Malheureusement, comme cela se passe trop souvent à la sortie
des chaînes de montage, on lui avait imposé ce mari et
elle n’avait pas eu son mot à dire. Un jour, à l’usine,
on les avait pris tous les deux, on les avait emmaillotés dans
un emballage de plastique qui leur permettait à peine de
respirer, et on les avait enfermés dans un grand carton opaque.
Ils avaient attendu longtemps dans cette position inconfortable. Puis,
ils avaient ressenti des petits chocs, comme si on manipulait leur
carton. Ils entendirent plus tard des cornes de bateaux, ils furent
ballottés longtemps par le roulis, avant d’être de nouveau
manipulés et déplacés sur une grande distance.
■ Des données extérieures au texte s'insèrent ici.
(* ===== verification/EventMessage.v ===== *)
(** * Event messages and their reference counts (include/event_message.h)

    Messages live in a heap, a map from addresses to [EventMessage] records;
    dereferencing an address that is not allocated is undefined behaviour
    ([None]). Also [generate_unique_id] of include/helper.h. *)

From Stdlib Require Import ZArith Lia.
From stdpp Require Import base list gmap strings.
From S2P Require Import Prelude.

Local Open Scope Z_scope.
Local Open Scope u64_scope.

(** [EVENT_TYPE_MAP] *)
Inductive EventType :=
  | kEventNone
  | kEventCmdExit
  | kEventCmdModuleStop
  | kEventCmdModuleReload
  | kEventCmdModuleRemove
  | kEventModuleExited
  | kEventCrashReport.

#[export] Instance EventType_eq_dec : EqDecision EventType.
Proof. solve_decision. Defined.

(** The values of the enumerators. *)
Definition event_type_value (t : EventType) : Z :=
  match t with
  | kEventNone => 0x00
  | kEventCmdExit => 0x01
  | kEventCmdModuleStop => 0x02
  | kEventCmdModuleReload => 0x03
  | kEventCmdModuleRemove => 0x04
  | kEventModuleExited => 0x80
  | kEventCrashReport => 0x81
  end.

(** The enumerator of a [uint8_t], if it is one. *)
Definition event_type_of_value (v : Z) : option EventType :=
  match v with
  | 0x00 => Some kEventNone
  | 0x01 => Some kEventCmdExit
  | 0x02 => Some kEventCmdModuleStop
  | 0x03 => Some kEventCmdModuleReload
  | 0x04 => Some kEventCmdModuleRemove
  | 0x80 => Some kEventModuleExited
  | 0x81 => Some kEventCrashReport
  | _ => None
  end.

#[export] Instance EventType_countable : Countable EventType.
Proof.
  refine (inj_countable event_type_value event_type_of_value _). by intros [].
Defined.

(** The switch of [event_type_to_string], on the underlying value. *)
Definition event_type_to_string (v : Z) : string :=
  match event_type_of_value v with
  | Some kEventNone => "NOP Event"
  | Some kEventCmdExit => "Exit Command Event"
  | Some kEventCmdModuleStop => "Module Stop Command Event"
  | Some kEventCmdModuleReload => "Module Reload Command Event"
  | Some kEventCmdModuleRemove => "Module Remove Command Event"
  | Some kEventModuleExited => "Module Exited Event"
  | Some kEventCrashReport => "Crash Report Event"
  | None => "Unknown Event Type"
  end.

(** Every payload of the program is a [std::string]; null is [None]. *)
Record EventMessage := mkMsg {
  ref_ : Z;
  type_ : EventType;
  sender_id_ : Z;
  payload_ : option string
}.

Definition new_message (ref_count : Z) (type : EventType) (sender_id : Z) : EventMessage :=
  mkMsg ref_count type sender_id None.

(** [set(std::string)] and [get<std::string>()]; reading a null payload is
    undefined. *)
Definition set_payload (m : EventMessage) (value : string) : EventMessage :=
  mkMsg (ref_ m) (type_ m) (sender_id_ m) (Some value).

Definition get_payload (m : EventMessage) : option string := payload_ m.

Definition set_ref (m : EventMessage) (r : Z) : EventMessage :=
  mkMsg r (type_ m) (sender_id_ m) (payload_ m).

(** [event_message_release(&p)] *)
Definition event_message_release (p : Z) (h : gmap Z EventMessage)
    : option (gmap Z EventMessage) :=
  if p =? 0 then Some h
  else
    m ← h !! p;
    let prev := ref_ m in
    Some (if prev =? 1 then delete p h else <[p := set_ref m (prev ⊖ 1)]> h).

Fixpoint release_all (ps : list Z) (h : gmap Z EventMessage) : option (gmap Z EventMessage) :=
  match ps with
  | [] => Some h
  | p :: ps' => h' ← event_message_release p h; release_all ps' h'
  end.

(** [generate_unique_id]: the counter starts at 1; returns the old value. *)
Definition generate_unique_id (count : Z) : Z * Z := (count, count ⊕ 1).

(** ** Reference accounting *)

Fixpoint occurrences (p : Z) (l : list Z) : Z :=
  match l with [] => 0 | q :: l' => (if q =? p then 1 else 0) + occurrences p l' end.

Lemma occurrences_nonneg p l : 0 <= occurrences p l.
Proof. induction l as [|q l IH]; simpl; [done|]. destruct (q =? p); lia. Qed.

Lemma occurrences_app p l1 l2 : occurrences p (l1 ++ l2) = occurrences p l1 + occurrences p l2.
Proof. induction l1 as [|q l1 IH]; simpl; lia. Qed.

Lemma occurrences_elem p l : p ∈ l <-> 0 < occurrences p l.
Proof.
  induction l as [|q l IH]; simpl; [split; [by intros ?%not_elem_of_nil|lia]|].
  pose proof (occurrences_nonneg p l). rewrite elem_of_cons, IH.
  destruct (Z.eqb_spec q p); split; intros; try lia; naive_solver lia.
Qed.

(** The references [l] may be given back: each address is a live message with
    at least that many references. *)
Definition holds (h : gmap Z EventMessage) (l : list Z) : Prop :=
  forall p, p ∈ l -> p <> 0 /\ exists m, h !! p = Some m /\ occurrences p l <= ref_ m < 2 ^ 64.

(** What remains of a message when [n] of its references were given back. *)
Definition after_release (n : Z) (m : EventMessage) : option EventMessage :=
  if n =? ref_ m then None else Some (set_ref m (ref_ m - n)).

Lemma after_release_0 m : 1 <= ref_ m -> after_release 0 m = Some m.
Proof.
  intros. unfold after_release. destruct (Z.eqb_spec 0 (ref_ m)); [lia|].
  unfold set_ref. rewrite Z.sub_0_r. by destruct m.
Qed.

Lemma release_one p l h :
  holds h (p :: l) ->
  exists m h', h !! p = Some m /\ event_message_release p h = Some h' /\
    h' !! p = after_release 1 m /\ (forall q, q <> p -> h' !! q = h !! q) /\ holds h' l.
Proof.
  intros Hh. destruct (Hh p ltac:(by left)) as (Hp0 & m & Hm & Ho). simpl in Ho.
  rewrite Z.eqb_refl in Ho. pose proof (occurrences_nonneg p l) as Hn.
  unfold event_message_release. rewrite Hm. simpl.
  destruct (Z.eqb_spec p 0); [done|].
  exists m. eexists. split; [done|]. split; [done|].
  unfold after_release. rewrite (Z.eqb_sym 1).
  assert (Hother : forall q, q ∈ l -> q <> p -> q <> 0 /\ exists m', h !! q = Some m' /\
            occurrences q l <= ref_ m' < 2 ^ 64).
  { intros q Hq Hne. destruct (Hh q ltac:(by right)) as (? & m' & ? & Ho'). split; [done|].
    exists m'. split; [done|]. simpl in Ho'. destruct (Z.eqb_spec p q); [congruence|lia]. }
  destruct (Z.eqb_spec (ref_ m) 1).
  - rewrite lookup_delete_eq. split; [done|]. split; [intros; by rewrite lookup_delete_ne|].
    intros q Hq. destruct (decide (q = p)) as [->|Hne].
    + apply occurrences_elem in Hq. lia.
    + rewrite lookup_delete_ne by done. by apply Hother.
  - rewrite lookup_insert_eq, sub64_small by lia. split; [done|].
    split; [intros; by rewrite lookup_insert_ne|].
    intros q Hq. destruct (decide (q = p)) as [->|Hne].
    + rewrite lookup_insert_eq. split; [done|]. eexists. split; [done|]. simpl. lia.
    + rewrite lookup_insert_ne by done. by apply Hother.
Qed.

(** Giving back a list of references: every message loses exactly as many
    references as it has occurrences, and dies when none is left. *)
Lemma release_all_spec l h :
  holds h l ->
  exists h', release_all l h = Some h' /\
    (forall p, p ∉ l -> h' !! p = h !! p) /\
    (forall p, p ∈ l -> h' !! p = h !! p ≫= after_release (occurrences p l)).
Proof.
  revert h. induction l as [|p l IH]; intros h Hh; simpl.
  { exists h. split_and!; [done|done|]. by intros p ?%not_elem_of_nil. }
  destruct (release_one _ _ _ Hh) as (m & h1 & Hm & -> & E1 & Hne & Hh1). simpl.
  destruct (IH h1 Hh1) as (h2 & -> & Hout & Hin). exists h2. split; [done|].
  destruct (Hh p ltac:(by left)) as (_ & m' & Hm' & Ho). simplify_eq. simpl in Ho.
  rewrite Z.eqb_refl in Ho. pose proof (occurrences_nonneg p l). split.
  - intros q Hq. apply not_elem_of_cons in Hq as [Hqp Hq]. rewrite Hout, Hne; done.
  - intros q Hq. destruct (decide (q = p)) as [->|Hqp].
    + rewrite Z.eqb_refl, Hm. simpl. destruct (decide (p ∈ l)) as [Hpl|Hpl].
      * rewrite Hin, E1 by done. unfold after_release.
        apply occurrences_elem in Hpl.
        destruct (Z.eqb_spec 1 (ref_ m)), (Z.eqb_spec (1 + occurrences p l) (ref_ m)); try lia;
          simpl; destruct (Z.eqb_spec (occurrences p l) (ref_ m - 1)); try done; try lia.
        unfold set_ref. simpl. do 2 f_equal. lia.
      * rewrite Hout, E1 by done. rewrite occurrences_elem in Hpl.
        replace (1 + occurrences p l) with 1 by lia. done.
    + destruct (Z.eqb_spec p q); [congruence|]. simpl.
      apply elem_of_cons in Hq as [|Hq]; [done|]. rewrite Hin, Hne; done.
Qed.

(** The enumerators and their values convert back and forth, and the
    highest bit of the value is clear exactly for the no-op and the command
    events (the data messages are the exit and crash reports). *)
Theorem event_type_values (t : EventType) :
  event_type_of_value (event_type_value t) = Some t /\
  (Z.testbit (event_type_value t) 7 = true <-> t = kEventModuleExited \/ t = kEventCrashReport).
Proof. destruct t; split; try done; split; intros; try naive_solver; done. Qed.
Après avoir subi tous ces désagréments, auxquels
ils n’avaient rien compris, on les avait laissés tranquilles, au
calme. Certes, la situation n’était guère plus
confortable, ils continuaient notamment à manquer d’air et de
lumière, mais ils n’avaient plus à supporter toutes ces
manipulations qui leur donnaient le tournis.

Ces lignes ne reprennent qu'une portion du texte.